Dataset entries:
'''

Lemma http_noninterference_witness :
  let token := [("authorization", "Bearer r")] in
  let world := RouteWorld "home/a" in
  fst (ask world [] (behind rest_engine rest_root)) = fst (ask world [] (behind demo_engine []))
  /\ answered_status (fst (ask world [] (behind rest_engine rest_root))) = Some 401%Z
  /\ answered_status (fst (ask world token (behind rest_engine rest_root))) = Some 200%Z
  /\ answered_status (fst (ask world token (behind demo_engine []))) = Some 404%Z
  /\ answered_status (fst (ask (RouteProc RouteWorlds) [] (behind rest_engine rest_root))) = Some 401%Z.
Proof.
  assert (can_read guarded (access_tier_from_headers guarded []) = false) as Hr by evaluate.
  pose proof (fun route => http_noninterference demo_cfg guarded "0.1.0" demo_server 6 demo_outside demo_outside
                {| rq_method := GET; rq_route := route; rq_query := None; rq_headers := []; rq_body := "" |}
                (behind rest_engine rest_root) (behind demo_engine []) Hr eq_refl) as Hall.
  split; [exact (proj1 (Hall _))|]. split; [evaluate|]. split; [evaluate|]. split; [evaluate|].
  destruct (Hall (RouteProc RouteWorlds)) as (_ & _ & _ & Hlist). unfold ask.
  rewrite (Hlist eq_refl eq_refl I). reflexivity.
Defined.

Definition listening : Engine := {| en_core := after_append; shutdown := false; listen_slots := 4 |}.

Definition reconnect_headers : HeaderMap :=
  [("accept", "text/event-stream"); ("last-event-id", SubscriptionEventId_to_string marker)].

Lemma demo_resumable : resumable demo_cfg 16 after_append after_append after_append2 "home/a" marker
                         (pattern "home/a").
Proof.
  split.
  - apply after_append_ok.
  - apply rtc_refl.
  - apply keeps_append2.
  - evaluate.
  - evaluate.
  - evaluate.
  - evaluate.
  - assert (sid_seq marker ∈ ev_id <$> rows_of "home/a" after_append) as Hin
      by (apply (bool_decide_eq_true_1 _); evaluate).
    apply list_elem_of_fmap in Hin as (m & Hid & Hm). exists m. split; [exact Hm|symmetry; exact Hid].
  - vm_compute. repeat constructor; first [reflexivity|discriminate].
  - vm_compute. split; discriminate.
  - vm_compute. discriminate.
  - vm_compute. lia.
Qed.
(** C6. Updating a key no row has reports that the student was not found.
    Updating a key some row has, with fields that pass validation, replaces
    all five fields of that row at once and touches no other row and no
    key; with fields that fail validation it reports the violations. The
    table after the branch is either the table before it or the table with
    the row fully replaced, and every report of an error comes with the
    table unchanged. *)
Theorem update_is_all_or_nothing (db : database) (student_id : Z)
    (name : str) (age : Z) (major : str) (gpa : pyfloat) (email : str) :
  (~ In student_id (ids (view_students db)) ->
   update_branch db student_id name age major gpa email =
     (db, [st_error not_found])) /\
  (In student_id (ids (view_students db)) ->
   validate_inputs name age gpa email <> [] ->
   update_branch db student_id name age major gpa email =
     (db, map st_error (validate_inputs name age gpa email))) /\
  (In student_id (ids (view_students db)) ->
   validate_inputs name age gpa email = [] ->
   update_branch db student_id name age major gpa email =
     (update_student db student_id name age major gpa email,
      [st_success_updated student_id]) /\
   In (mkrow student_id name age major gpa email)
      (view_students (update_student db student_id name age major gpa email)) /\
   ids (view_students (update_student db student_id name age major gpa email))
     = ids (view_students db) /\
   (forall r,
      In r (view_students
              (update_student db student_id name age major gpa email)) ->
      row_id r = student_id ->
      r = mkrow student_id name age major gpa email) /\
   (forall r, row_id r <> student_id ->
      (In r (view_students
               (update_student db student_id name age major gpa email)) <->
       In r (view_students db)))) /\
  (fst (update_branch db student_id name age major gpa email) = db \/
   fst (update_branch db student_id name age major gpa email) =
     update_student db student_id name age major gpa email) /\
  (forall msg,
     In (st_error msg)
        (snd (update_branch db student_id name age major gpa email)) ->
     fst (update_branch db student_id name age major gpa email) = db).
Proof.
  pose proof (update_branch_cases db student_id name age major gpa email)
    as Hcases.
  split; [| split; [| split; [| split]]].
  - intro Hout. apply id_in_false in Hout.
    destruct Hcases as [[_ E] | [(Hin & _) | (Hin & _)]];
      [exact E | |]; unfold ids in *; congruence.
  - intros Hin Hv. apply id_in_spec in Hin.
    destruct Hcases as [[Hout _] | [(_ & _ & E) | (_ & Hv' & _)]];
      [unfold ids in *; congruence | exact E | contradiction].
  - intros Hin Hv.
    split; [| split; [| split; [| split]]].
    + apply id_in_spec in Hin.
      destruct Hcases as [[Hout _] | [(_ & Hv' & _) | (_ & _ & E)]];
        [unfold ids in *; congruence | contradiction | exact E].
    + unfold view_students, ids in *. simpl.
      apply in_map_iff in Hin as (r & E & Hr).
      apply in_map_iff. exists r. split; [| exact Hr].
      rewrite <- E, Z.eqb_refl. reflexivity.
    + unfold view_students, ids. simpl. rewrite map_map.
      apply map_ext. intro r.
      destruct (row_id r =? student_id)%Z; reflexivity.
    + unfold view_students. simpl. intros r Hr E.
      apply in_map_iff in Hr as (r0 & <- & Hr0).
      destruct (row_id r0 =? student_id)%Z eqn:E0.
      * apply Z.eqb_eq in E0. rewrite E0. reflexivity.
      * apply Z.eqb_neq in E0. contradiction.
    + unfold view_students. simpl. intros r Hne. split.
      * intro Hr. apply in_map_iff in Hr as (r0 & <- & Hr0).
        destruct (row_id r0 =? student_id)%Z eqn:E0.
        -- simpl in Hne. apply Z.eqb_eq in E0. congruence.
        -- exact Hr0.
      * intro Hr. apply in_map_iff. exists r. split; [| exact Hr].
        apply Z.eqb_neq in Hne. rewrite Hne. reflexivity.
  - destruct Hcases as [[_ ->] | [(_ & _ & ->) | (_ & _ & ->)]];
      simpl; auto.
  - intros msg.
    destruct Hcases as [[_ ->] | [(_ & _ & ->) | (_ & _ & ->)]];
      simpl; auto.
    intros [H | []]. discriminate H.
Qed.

'''

REQUIRED WORK -
In the entries above, find each line with the word "home" and copy it.

SOLUTION -
  let world := RouteWorld "home/a" in
Lemma demo_resumable : resumable demo_cfg 16 after_append after_append after_append2 "home/a" marker
                         (pattern "home/a").
  - assert (sid_seq marker ∈ ev_id <$> rows_of "home/a" after_append) as Hin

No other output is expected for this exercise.